(Stored records)
◆ ◆ ◆ ◆ ◆

(** * GATN: gradient adversarial transformation network utilities

    A shallow embedding of [utils/ts_nn/gatn_utils.py] and of the grid-search
    script [search_ts_nn_gatn_whitebox-Copy1.py].

    Numbers: tensors hold float32 values in the source.  They are embedded
    as exact rationals [Q], compared with [==] ([Qeq]); rounding, overflow,
    [inf] and [nan] are outside the model, and every statement that divides
    carries the facts that make the divisor nonzero.

    Tensors: a rank-1 tensor is a [list Q], a label or probability matrix of
    shape [N, C] a list of N rows, a signal batch of shape [B, T, C] a list
    of B samples, each a list of T rows. *)

From Stdlib Require Import QArith Qminmax ZArith List Lia Permutation Sorted.
From stdpp Require Import gmap strings list pretty.

Import ListNotations.

(** ** Exceptions and fallible results *)

Inductive Exception : Type :=
| IndexError
| ValueError
| ZeroDivisionError
| InvalidArgumentError
| AssertionError
| NotFoundError (path : string)
| RuntimeError (msg : string).

Inductive result (A : Type) : Type :=
| Ok (a : A)
| Raise (e : Exception).

Arguments Ok {A} a.
Arguments Raise {A} e.

#[global] Instance result_ret : MRet result := fun _ a => Ok a.

#[global] Instance result_bind : MBind result := fun _ _ k r =>
  match r with
  | Ok a => k a
  | Raise e => Raise e
  end.

Fixpoint rmapM {A B : Type} (f : A -> result B) (l : list A) : result (list B) :=
  match l with
  | [] => Ok []
  | a :: l' =>
      match f a with
      | Raise e => Raise e
      | Ok b =>
          match rmapM f l' with
          | Raise e => Raise e
          | Ok bs => Ok (b :: bs)
          end
      end
  end.

Fixpoint rfoldl {A S : Type} (f : S -> A -> result S) (st : S) (l : list A)
  : result S :=
  match l with
  | [] => Ok st
  | a :: l' =>
      match f st a with
      | Raise e => Raise e
      | Ok st' => rfoldl f st' l'
      end
  end.

(** State threaded through a computation that may raise; the state reached
    when the exception was raised is kept. *)
Definition StateErr (W A : Type) : Type := W -> result A * W.

#[global] Instance StateErr_ret {W} : MRet (StateErr W) := fun _ a w => (Ok a, w).

#[global] Instance StateErr_bind {W} : MBind (StateErr W) := fun _ _ k m w =>
  match m w with
  | (Ok a, w') => k a w'
  | (Raise e, w') => (Raise e, w')
  end.

Definition lift {W A : Type} (r : result A) : StateErr W A := fun w => (r, w).

(** ** Tensor kernels *)

Module Kernels.

Local Open Scope Q_scope.

Definition Row := list Q.
Definition Matrix := list (list Q).
Definition Signal := list (list Q).
Definition Batch := list (list (list Q)).

Definition Qltb (a b : Q) : bool := negb (Qle_bool b a).

(** [tf.reduce_sum] of a rank-1 tensor. *)
Definition reduce_sum (r : list Q) : Q := fold_right Qplus 0 r.

(** [tf.reduce_mean] of a rank-1 tensor (TensorFlow yields [nan] on an empty
    one; the model's [x / 0] is [0]). *)
Definition reduce_mean (r : list Q) : Q :=
  reduce_sum r / inject_Z (Z.of_nat (length r)).

(** [tf.reduce_max(_, axis=-1)] of one row; [None] stands for the [-inf]
    TensorFlow returns on an empty row. *)
Fixpoint reduce_max (r : list Q) : option Q :=
  match r with
  | [] => None
  | a :: r' =>
      match reduce_max r' with
      | None => Some a
      | Some m => Some (Qmax a m)
      end
  end.

(** Position of the first maximum, [np.argmax] / [tf.argmax] on one row.
    numpy raises [ValueError] on an empty row. *)
Fixpoint argmax_from (best : Q) (besti : nat) (i : nat) (r : list Q) : nat :=
  match r with
  | [] => besti
  | a :: r' =>
      if Qltb best a then argmax_from a i (S i) r'
      else argmax_from best besti (S i) r'
  end.

Definition argmax (r : list Q) : result nat :=
  match r with
  | [] => Raise ValueError
  | a :: r' => Ok (argmax_from a 0%nat 1%nat r')
  end.

(** Python / numpy index normalisation on an axis of length [n]: indices in
    [-n, n) are accepted, negative ones count from the end. *)
Definition norm_index (n : nat) (i : Z) : result nat :=
  if ((0 <=? i) && (i <? Z.of_nat n))%Z then Ok (Z.to_nat i)
  else if ((- Z.of_nat n <=? i) && (i <? 0))%Z then Ok (Z.to_nat (i + Z.of_nat n))
  else Raise IndexError.

(** [weighted_y[:, target] = alpha * max_y], one row at a time. *)
Definition assign_target (target : Z) (alpha : Q) (row : list Q) (m : option Q)
  : result (list Q) :=
  i ← norm_index (length row) target;
  match m with
  | Some m => Ok (<[i := alpha * m]> row)
  | None => Raise IndexError
  end.

Definition normalize_row (row : list Q) : list Q :=
  map (fun v => v / reduce_sum row) row.

(** [reranking(y, target, alpha)], lines 37-61. *)
Definition reranking (y : Matrix) (target : Z) (alpha : Q) : result Matrix :=
  let max_y := map reduce_max y in
  weighted_y ← rmapM (fun rm => assign_target target alpha (fst rm) (snd rm))
                 (combine y max_y);
  Ok (map normalize_row weighted_y).

(** [tf.losses.mean_squared_error(y_true, y_pred)]: squared difference
    averaged over the last axis, one value per row. *)
Definition sq_diff (a b : Q) : Q := (b - a) * (b - a).

Definition mse_row (t p : list Q) : Q :=
  reduce_mean (zip_with sq_diff t p).

Definition mean_squared_error (y_true y_pred : Matrix) : list Q :=
  zip_with mse_row y_true y_pred.

(** [targetted_mse(y_generated, y_pred, target_id, alpha)], lines 12-34. *)
Definition targetted_mse (y_generated y_pred : Matrix) (target_id : Z) (alpha : Q)
  : result Q :=
  y_pred' ← reranking y_pred target_id alpha;
  let initial_loss := mean_squared_error y_pred' y_generated in
  let loss := reduce_mean initial_loss in
  Ok loss.


(** [tf.reduce_mean] over every element of a rank-3 tensor. *)
Definition flatten3 (x : Batch) : list Q := concat (concat x).

(** [tf.square(x - x_adversarial)], elementwise on [B, T, C]. *)
Definition squared_difference (x xa : Batch) : Batch :=
  zip_with (zip_with (zip_with (fun a b => (a - b) * (a - b)))) x xa.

◆ ◆ ◆ ◆ ◆

→ **TASK BRIEF**
The output should be exactly the lines above from the line containing "Module Kernels." to the line containing "Definition norm_index (n", inclusive, with no other lines.

→ **ANSWER TO THE PROBLEM**
Module Kernels.

Local Open Scope Q_scope.

Definition Row := list Q.
Definition Matrix := list (list Q).
Definition Signal := list (list Q).
Definition Batch := list (list (list Q)).

Definition Qltb (a b : Q) : bool := negb (Qle_bool b a).

(** [tf.reduce_sum] of a rank-1 tensor. *)
Definition reduce_sum (r : list Q) : Q := fold_right Qplus 0 r.

(** [tf.reduce_mean] of a rank-1 tensor (TensorFlow yields [nan] on an empty
    one; the model's [x / 0] is [0]). *)
Definition reduce_mean (r : list Q) : Q :=
  reduce_sum r / inject_Z (Z.of_nat (length r)).

(** [tf.reduce_max(_, axis=-1)] of one row; [None] stands for the [-inf]
    TensorFlow returns on an empty row. *)
Fixpoint reduce_max (r : list Q) : option Q :=
  match r with
  | [] => None
  | a :: r' =>
      match reduce_max r' with
      | None => Some a
      | Some m => Some (Qmax a m)
      end
  end.

(** Position of the first maximum, [np.argmax] / [tf.argmax] on one row.
    numpy raises [ValueError] on an empty row. *)
Fixpoint argmax_from (best : Q) (besti : nat) (i : nat) (r : list Q) : nat :=
  match r with
  | [] => besti
  | a :: r' =>
      if Qltb best a then argmax_from a i (S i) r'
      else argmax_from best besti (S i) r'
  end.

Definition argmax (r : list Q) : result nat :=
  match r with
  | [] => Raise ValueError
  | a :: r' => Ok (argmax_from a 0%nat 1%nat r')
  end.

(** Python / numpy index normalisation on an axis of length [n]: indices in
    [-n, n) are accepted, negative ones count from the end. *)
Definition norm_index (n : nat) (i : Z) : result nat :=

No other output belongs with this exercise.